A series of short talks on the development of ontologies

by Aisha Blfgeh, Joseph Mullen, Goksel Misirli

16:00 (40 min) in CT 7.01

To wet the appetite for the upcoming UK Ontology Network meeting on the 14th of April, ICOS presents a series of short ontology related talks:

Workflows for developing biological ontologies using a document-centric approach

Tools used by ontology developers are less understood by the domain specialists who use different formalisms to represent and manipulate their data. Existing tools, such as WebProtege and Populous require leaving the tool environment to move into ontology specific environment. We are investigating a document-centric workflow centred around the use of English and standard office software which should ease the interaction between a domain specialist and an ontologist. In this proposed worklflow, ontologists will generate a computational representation which can be transformed into documents that biologists can then read and correct. An arbitrary and frequent transformation of documents will be performed using Tawny-OWL, as well as maintaining the original files as part of the ontology source code. Currently we are testing these workflows using as a source the tolergenic dendritic cell catalogue in a spreadsheet format.

DReNIn_O: A high-level ontology for drug repositioning

Drug development is both increasing in cost while decreasing in productivity. There is a general acceptance that the current paradigm of research and development needs to change. One complementary approach is that of drug repositioning which focuses on the identification of novel uses for existing drugs. Many marketed examples of repositioned drugs have been identified through serendipitous or rational observations, highlighting the need for more systematic methodologies. Systems approaches have the potential to enable the development of novel methods to understand the action of theraputic compounds, but require an integrative approach to biological data. Here we present DReNIn_O, an application ontology for drug repositioning with the aim of making the relevant integration task easier. DReNIn_O represents data describing drugs in relation to their affect on targets and diseases. Developed to aid the integration and subsequent mining of drug repositioning networks, DReNIn_O semantically describes relationships between 25 data types relevant to drug repositioning.
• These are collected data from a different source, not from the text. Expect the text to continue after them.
Lemma ext2_store_ok B path data m u g :
  up mt = true -> fs_ok B -> Forall is_u8 path -> Forall is_u8 data -> clear_path B path = true -> (length (leaf_name path) < 256)%nat ->
  yields B (ext2_store path data m u g) (fun ok B' => if ok then stored B path data m u g B' else kept B B' /\ room_for B path data = false).
Proof.
  intros Hmt Hfs Hb Hdata Hway Hleaf. unfold ext2_store.
  assert (Forall is_u8 (skip_slashes path)) as Hbp.
  { clear -Hb. induction Hb as [|c q Hc Hq IH]; [done|]. cbn [skip_slashes]. destruct (c =? 47); [done|by constructor]. }
  eapply yields_get; [intros s Hs; assert (mounted s = true) as -> by (by rewrite (at_mounted _ _ _ _ Hs)); reflexivity|]. cbn [negb orb].
  destruct (Z.ltb_spec MAX_FILE_SIZE (Z.of_nat (length data))) as [Hlen|Hlen]; change MAX_FILE_SIZE with (1036 * 4096) in Hlen.
  { apply yields_ret. split; [by apply kept_refl|]. unfold room_for, room_in. rewrite (proj2 (Nat.leb_gt _ _)) by lia. by destruct (parent_from _ _ _ _) as [[??]|]. }
  unfold clear_path, leaf_name in *. destruct (skip_word path) as [Er|Hw].
  - unfold walk. rewrite Er. eapply yields_run; [apply runs_return|]. cbn [found Z.eqb negb]. change (ROOT_INO =? 0) with false. cbn [negb].
    eapply yields_run; [by apply runs_inode_get|]. cbv beta iota. rewrite (proj1 (fs_root _ Hfs)). apply yields_ret. split; [by apply kept_refl|].
    unfold room_for. by rewrite Er.
  - apply (store_at B path (skip_slashes path)); try done; [lia|by destruct (skip_slashes path)|by destruct (skip_slashes path)].
Qed.
End store.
These types include: Disease (with child terms Rare_Disease and Common_Disease); Drug_Molecule (with child terms including Small_Molecule); Biological_Molecule (with child terms including Protein and Gene); and Annotation (with child terms including Clinical_Trial). An integrated RDF dataset that makes use of DReNIn_O is also presented.

The Synthetic Biology Open Language

Synthetic biology has great potential to develop novel biological systems. As in many engineering disciplines, synthetic biologists also use techniques such as standardisation, modularity and abstraction, in order to develop predictable applications and to scale up designs. However, engineering biological systems is not a trivial task. These systems can be complex and they can have very large design spaces. Identified possible solutions are verified through design-build-test cycles, which may involve several tasks and require inputs from different researchers. Computational tools are especially useful to identify these solutions and to facilitate the execution of these tasks. However, tools often focus upon particular aspects of design processes and work in isolated manner. Data standards are needed to unambiguously exchange information between these tools in order to facilitate the execution of complex workflows, and to increase the reproducibility of designs across different labs.

The Synthetic Biology Open Language (SBOL) is a data standard that has been specifically developed to exchange biological system designs. Using this language, biological systems can be defined with individual design components, which can represent DNA, RNA, proteins or metabolites. SBOL facilitates the reuse of these components and existing complex designs. Desired roles of each component and possible interactions can also be specified. Moreover, SBOL allows incorporating application specific information. SBOL utilises existing Semantic Web resources to represent, store and retrieve data. Designs are serialized using the RDF/XML format. Although SBOL defines its own terms, it reuses existing controlled vocabularies and ontologies, where possible. For example, terms from the BioPAX ontology are used to indicate types of design components and Sequence Ontology terms are used to indicate roles of DNA-based components. Application specific data can either be embedded as RDF triples within SBOL entities or defined as RDF resources at the top level. Although, such custom data may not be understood directly by SBOL libraries, they are retained during read and write processes. SBOL is aimed directly for tool developers; however, through the development of SBOL compliant tools wet-lab biologists can take the advantage of many useful tools in order to create and refine their designs. The development of SBOL is carried out openly by the SBOL Developers group. This development is coordinated by elected editors and an SBOL chair, and a steering committee. Currently, SBOL Developers include more than 120 members from 52 organisations in 15 countries.